## Records for the exercise
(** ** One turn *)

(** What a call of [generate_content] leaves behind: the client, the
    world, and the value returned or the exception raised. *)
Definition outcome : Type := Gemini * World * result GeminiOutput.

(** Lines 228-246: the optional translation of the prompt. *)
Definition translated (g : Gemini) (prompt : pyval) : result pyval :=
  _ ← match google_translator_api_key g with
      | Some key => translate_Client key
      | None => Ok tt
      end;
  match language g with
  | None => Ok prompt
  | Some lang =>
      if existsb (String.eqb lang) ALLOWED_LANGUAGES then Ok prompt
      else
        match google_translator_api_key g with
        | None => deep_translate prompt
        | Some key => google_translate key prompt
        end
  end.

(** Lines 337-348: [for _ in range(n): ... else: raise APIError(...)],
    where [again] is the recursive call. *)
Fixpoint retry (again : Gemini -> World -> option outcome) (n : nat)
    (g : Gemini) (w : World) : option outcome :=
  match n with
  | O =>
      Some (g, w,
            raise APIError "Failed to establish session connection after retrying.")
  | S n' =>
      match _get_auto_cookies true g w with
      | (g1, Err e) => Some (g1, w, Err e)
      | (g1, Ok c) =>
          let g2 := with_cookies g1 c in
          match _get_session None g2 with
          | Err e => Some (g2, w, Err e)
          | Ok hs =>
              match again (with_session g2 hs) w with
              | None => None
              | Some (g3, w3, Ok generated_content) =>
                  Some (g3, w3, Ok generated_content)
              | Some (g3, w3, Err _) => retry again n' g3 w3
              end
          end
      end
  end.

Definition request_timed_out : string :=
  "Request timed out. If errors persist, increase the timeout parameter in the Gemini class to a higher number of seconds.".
...
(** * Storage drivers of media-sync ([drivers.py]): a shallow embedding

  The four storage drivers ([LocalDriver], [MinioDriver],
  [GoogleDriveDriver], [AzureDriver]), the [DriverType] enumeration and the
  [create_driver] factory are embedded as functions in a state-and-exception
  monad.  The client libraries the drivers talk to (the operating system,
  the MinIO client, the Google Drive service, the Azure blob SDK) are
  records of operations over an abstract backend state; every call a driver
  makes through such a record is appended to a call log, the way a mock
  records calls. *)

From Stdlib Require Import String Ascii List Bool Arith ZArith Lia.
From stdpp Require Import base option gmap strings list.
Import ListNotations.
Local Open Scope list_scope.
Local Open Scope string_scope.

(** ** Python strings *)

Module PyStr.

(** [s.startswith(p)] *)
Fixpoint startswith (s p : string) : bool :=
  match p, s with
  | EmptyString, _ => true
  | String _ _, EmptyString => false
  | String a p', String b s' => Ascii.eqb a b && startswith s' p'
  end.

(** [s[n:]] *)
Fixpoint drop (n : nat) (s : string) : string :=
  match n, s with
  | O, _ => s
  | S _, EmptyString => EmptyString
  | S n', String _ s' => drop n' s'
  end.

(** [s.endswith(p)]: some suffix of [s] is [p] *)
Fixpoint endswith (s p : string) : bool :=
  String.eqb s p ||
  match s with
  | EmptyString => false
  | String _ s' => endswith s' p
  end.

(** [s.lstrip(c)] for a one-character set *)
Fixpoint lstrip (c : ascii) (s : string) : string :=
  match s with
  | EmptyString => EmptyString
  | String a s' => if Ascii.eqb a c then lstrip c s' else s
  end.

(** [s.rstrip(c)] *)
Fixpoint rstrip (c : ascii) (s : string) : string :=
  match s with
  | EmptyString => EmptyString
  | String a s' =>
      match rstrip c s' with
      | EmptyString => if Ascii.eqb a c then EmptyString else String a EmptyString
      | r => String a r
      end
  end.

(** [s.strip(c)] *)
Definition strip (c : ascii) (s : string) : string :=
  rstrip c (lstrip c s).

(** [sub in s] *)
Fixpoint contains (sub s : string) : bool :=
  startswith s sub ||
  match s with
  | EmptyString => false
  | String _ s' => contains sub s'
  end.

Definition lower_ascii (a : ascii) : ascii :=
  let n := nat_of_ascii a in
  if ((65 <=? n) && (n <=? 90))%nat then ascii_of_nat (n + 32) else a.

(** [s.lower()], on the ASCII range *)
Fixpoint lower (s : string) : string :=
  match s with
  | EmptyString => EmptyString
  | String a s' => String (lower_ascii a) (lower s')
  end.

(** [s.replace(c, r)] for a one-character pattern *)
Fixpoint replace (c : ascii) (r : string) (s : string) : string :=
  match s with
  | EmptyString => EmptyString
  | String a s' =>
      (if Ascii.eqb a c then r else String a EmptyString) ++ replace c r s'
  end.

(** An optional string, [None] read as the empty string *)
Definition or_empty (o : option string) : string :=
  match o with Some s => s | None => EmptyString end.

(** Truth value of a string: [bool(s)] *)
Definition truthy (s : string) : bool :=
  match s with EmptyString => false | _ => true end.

## Exercise details
Print exactly the lines above from the one with "to establish session" to the one with "timed out. If", including both.

## Written solution
            raise APIError "Failed to establish session connection after retrying.")
  | S n' =>
      match _get_auto_cookies true g w with
      | (g1, Err e) => Some (g1, w, Err e)
      | (g1, Ok c) =>
          let g2 := with_cookies g1 c in
          match _get_session None g2 with
          | Err e => Some (g2, w, Err e)
          | Ok hs =>
              match again (with_session g2 hs) w with
              | None => None
              | Some (g3, w3, Ok generated_content) =>
                  Some (g3, w3, Ok generated_content)
              | Some (g3, w3, Err _) => retry again n' g3 w3
              end
          end
      end
  end.

Definition request_timed_out : string :=
  "Request timed out. If errors persist, increase the timeout parameter in the Gemini class to a higher number of seconds.".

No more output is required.